De hoy al domingo, tendrá el país una inolvidable temporada de danza. Primero, el Grupo Juvenil de la Compañía Nacional de Danza en el Teatro 1887. La coreografía de Francisco Centeno y la presencia de bailarines como Marenco, Vargas e Hiram Quesada, más las excelentes muchachas del grupo, son garantía de excelencia.
A la par, en el Teatro Eugene O'Neil (7 y 8 de noviembre) estará Cristina Gigirey con "20 años de danza". Cuatro obras componen el programa: "Intimo Despertar", de Marianella Vargas; "Tragaluz", de Jorge Ramírez; "Pavana para una infanta difunta", de Elena Gutiérrez y, para terminar, una obra maestra, que dura fresca a sus años: "La casa de Bernarda Alba", de Cristina Gigirey. Garantizo la excelencia de la cuatro.
Valor de los sueños. La Pavana la bailan Rolando Brenes, excelente y archiconocido, y Gabriela Dörries, hija de Cristina y excelente bailarina también. La coreografía de Gutiérrez se abraza y amolda a la lánguida música de Ravel: candenciosa, lenta, pensativa, casi que enfermiza. El vestuario, sobrio, anuncia al Medioevo o al temprano renacimiento italiano. Algo de los movimientos pictóricos de Botticelli hay en eso. El muchacho es serio y contemplativo de la finura de su compañera de otro mundo: exquisita y dulce. La música se los lleva y los trae. Hay un momento en que ella es alzada por el compañero y junta en rombo las piernas y los pies en el aire. Un punto inolvidable en la obra. Como Ravel, comienzan como en la imaginación y se deshacen en la penumbra de la vigilia. La obra tiene el valor de los sueños.
Después de esta pieza dulce y triste, viene la obra maestra de Cristina Gigirey: "La Casa de Bernarda Alba", con música de Ravel, el Bolero, e inspirada en la obra eterna de Federico García Lorca. El vestuario fue diseñado hace 20 años por Siebeking. Actúan cinco bailarinas de Danza Abend, una de ellas hija de Cristina, y la propia Cristina como Bernarda.
Las muchachas son serias, tristes, acongojadas, como dolorosas. Son angustias y martirios vivientes como sus nombre, en medio del encierro obsesivo por el luto del padre que ordenó Bernarda, cuidadora violenta y drástica de virginidades ajenas. García Lorca advierte al principio de su obra que "estos tres actos tienen la intención de un documental fotográfico", lo que captó la coreógrafa. Todas de negro riguroso, hundidas en ese mar de luto, salvo cuando Adela muere y se lanza a los brazos de la madre con una sobrepelliz blanca, engaño de la virginidad perdida. Las hijas de Bernarda en ciertas circunstancias al fondo de la escena, adoptan los movimientos en los pies y en las actitudes del cuerpo que sugieren la yegua en celo del corral, cuando huele al caballo de Pepe el Romano. Toda la obra es un crescendo, como la música y el texto, de violencia e insatisfacción, que convergen en las bailarinas a la perfección. Cristina, como Bernarda, logra ser la tirana de todos esos corazones.

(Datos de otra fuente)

(** One request: a page of what matches, and whether it was full. *)
Lemma serve_inv (ENV : Env) p c w pg w' :
  log_ok w → ServeAuditLog (with_cursor p c) w = (inl pg, w') →
  let n := Z.to_nat (clamp_limit (lp_Limit p)) in
  let m := matching p c (audit_log (w_db w)) in
  Forall2 shows (Entries pg) (take n m) ∧ w' = w <| w_tick ::= S |> ∧
  NextBeforeId pg = if bool_decide (length (take n m) = n) then l_ID <$> last (take n m) else None.
Proof.
  intros Hok H. unfold ServeAuditLog in H. apply bind_inl in H as (rs & w1 & H & Hr).
  apply ret_inl in Hr as [<- <-]. unfold ListAuditLog in H.
  apply query_inl in H as [-> ->]. rewrite page_matching by done. simpl.
  set (n := Z.to_nat (clamp_limit (lp_Limit p))). set (m := matching p c (audit_log (w_db w))).
  split_and!; [|done|].
  - induction (take n m) as [|r l IH]; simpl; constructor; [|done]. repeat split.
  - rewrite length_fmap. pose proof (limit_pos (lp_Limit p)).
    case_bool_decide as E; case_bool_decide as E'; [|exfalso; subst n; lia..|done].
    rewrite fmap_last, <- option_fmap_compose. done.
Qed.

Lemma matching_elem p c r log : r ∈ matching p c log → below c r = true ∧ r ∈ log.
Proof.
  unfold matching, where_. rewrite elem_of_reverse, list_elem_of_filter, andb_true_iff. tauto.
Qed.

(** The cursor of a full page, and what is left below it. *)
Lemma next_page p c w n r :
  log_ok w → let m := matching p c (audit_log (w_db w)) in
  length (take n m) = n → last (take n m) = Some r →
  (l_ID r ≤ w_audit_seq w)%Z ∧ matching p (Some (l_ID r)) (audit_log (w_db w)) = drop n m.
Proof.
  intros [Hs Hf] m Hn Hl.
  assert (Hr : r ∈ m) by (eapply subseteq_take, last_Some_elem_of, Hl).
  apply matching_elem in Hr as [Hb Hin]. rewrite Forall_forall in Hf. split; [by apply Hf|].
  rewrite (matching_below p c) by done. apply below_drop; [|done..].
  unfold m, matching. rewrite reverse_involutive. by apply filter_sorted.
Qed.

Lemma pages_complete p c w es :
  pages p c w es → log_ok w → Forall2 shows es (matching p c (audit_log (w_db w))).
Proof.
  induction 1 as [ENV c w pg w' H Hn|ENV c w pg w' i w1 es H Hn Hstep _ IH]; intros Hok.
  - destruct (serve_inv ENV p c w pg w' Hok H) as (He & _ & Hnext). simpl in *.
    case_bool_decide as E.
    + rewrite Hn in Hnext. destruct (last (take _ _)) eqn:El; [done|].
      apply last_None in El. rewrite El in E. pose proof (limit_pos (lp_Limit p)).
      simpl in E. lia.
    + rewrite take_ge in He; [done|]. rewrite length_take in E. lia.
  - destruct (serve_inv ENV p c w pg w' Hok H) as (He & -> & Hnext). simpl in *.
    rewrite Hn in Hnext. case_bool_decide as E; [|done].
    destruct (last (take _ _)) as [r|] eqn:El; [|done]. injection Hnext as ->.
    destruct (next_page p c w _ r Hok E El) as [Hseq Hdrop].
    pose proof (rtc_grows _ _ Hstep) as Hg.
    assert (Hgw : log_grows w w1) by (destruct Hg; split; done).
    rewrite <- (take_drop (Z.to_nat (clamp_limit (lp_Limit p))) (matching p c _)).
    apply Forall2_app; [done|]. rewrite <- Hdrop, <- (matching_grows p (l_ID r) w w1) by done.
    apply IH. by eapply log_ok_grows.
Qed.

(** With no failures the walk ends. *)
Lemma serve_quiet p w :
  w_aborted w = false → ∃ pg, @ServeAuditLog quiet_env p w = (inl pg, w <| w_tick ::= S |>).
Proof.
  intros Ha. unfold ServeAuditLog, mbind, M_bind, ListAuditLog, query, stmt. simpl. rewrite Ha.
  destruct w. eexists. reflexivity.
Qed.

Lemma pages_exist_from n p c w :
  w_aborted w = false → log_ok w → length (matching p c (audit_log (w_db w))) ≤ n →
  ∃ es, pages p c w es.
Proof.
  revert c w; induction n as [n IH] using lt_wf_ind; intros c w Ha Hok Hn.
  destruct (serve_quiet (with_cursor p c) w Ha) as [pg H].
  destruct (serve_inv quiet_env p c w pg _ Hok H) as (_ & _ & Hnext). simpl in Hnext.
  destruct (NextBeforeId pg) as [i|] eqn:Ei; [|eexists; by eapply pages_last].
  case_bool_decide as E; [|done]. destruct (last (take _ _)) as [r|] eqn:El; [|done].
  injection Hnext as ->. destruct (next_page p c w _ r Hok E El) as [_ Hdrop].
  pose proof (limit_pos (lp_Limit p)).
  pose proof (f_equal length (take_drop (Z.to_nat (clamp_limit (lp_Limit p)))
    (matching p c (audit_log (w_db w))))) as Hlen. rewrite length_app, E in Hlen.
  destruct (IH (length (drop (Z.to_nat (clamp_limit (lp_Limit p)))
    (matching p c (audit_log (w_db w))))) ltac:(lia) (Some (l_ID r)) (w <| w_tick ::= S |>))
    as [es Hes]; [done|done|simpl; by rewrite Hdrop|].
  eexists. eapply pages_more; [exact H|exact Ei|apply rtc_refl|exact Hes].
Qed.

(** ** Theorems *)

(** C13: following [nextBeforeId] from the start reads the log: whatever store
    calls run between two requests, failing ones included, the pages together
    show exactly the entries that matched the filter when the walk began,
    newest first, each once, none skipped. *)
Theorem audit_pages_complete (p : ListAuditLogParams) (w : world) (es : list AuditEntry) :
  rtc step world_init w → pages p None w es →
  Forall2 shows es (reverse (where_ (audit_where (audit_filter p)) (audit_log (w_db w)))).
Proof.
  intros Hw%history_log_ok Hp. pose proof (pages_complete p None w es Hp Hw) as H.
  unfold matching, where_ in *. erewrite list_filter_iff; [exact H|].
  intros r. simpl. by rewrite andb_true_r.
Qed.

(** The walk ends: while the database answers, following [nextBeforeId]
    reaches a page without one. *)
Theorem audit_pages_end (p : ListAuditLogParams) (w : world) :
  rtc step world_init w → w_aborted w = false → ∃ es, pages p None w es.
Proof. intros Hw%history_log_ok Ha. by eapply pages_exist_from. Qed.

Definition log_entry (action : string) : Entry := {|
  e_ActorUserID := None; e_ActorType := ActorSystem; e_Action := action;
  e_EntityType := "customer"; e_EntityID := "1"; e_CustomerID := None; e_Payload := None |}.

Lorca y Ravel. Es un triunfo de Cristina el haber encontrado para su ballet sobre el texto de la Bernarda Alba la correspondencia con el Bolero de Ravel. La atmósfera obsesiva que crea la música se corresponde a plenitud con Bernarda. Parece que al final se oye, en el abrazo de la madre y la hija muerta, la voz del autor que grita, como en premonición de su suerte: "La muerte hay que mirarla cara a cara. ¡Silencio! A callar he dicho... Silencio, silencio he dicho! ¡Silencio!", y concluye la obra. Todas las emociones convergen y se piensa en la tragedia de esa familia y de toda la España de ese tiempo.
Una temporada de esta clase, que viene solo una vez al año, hay que aprovecharla, disfrute usted.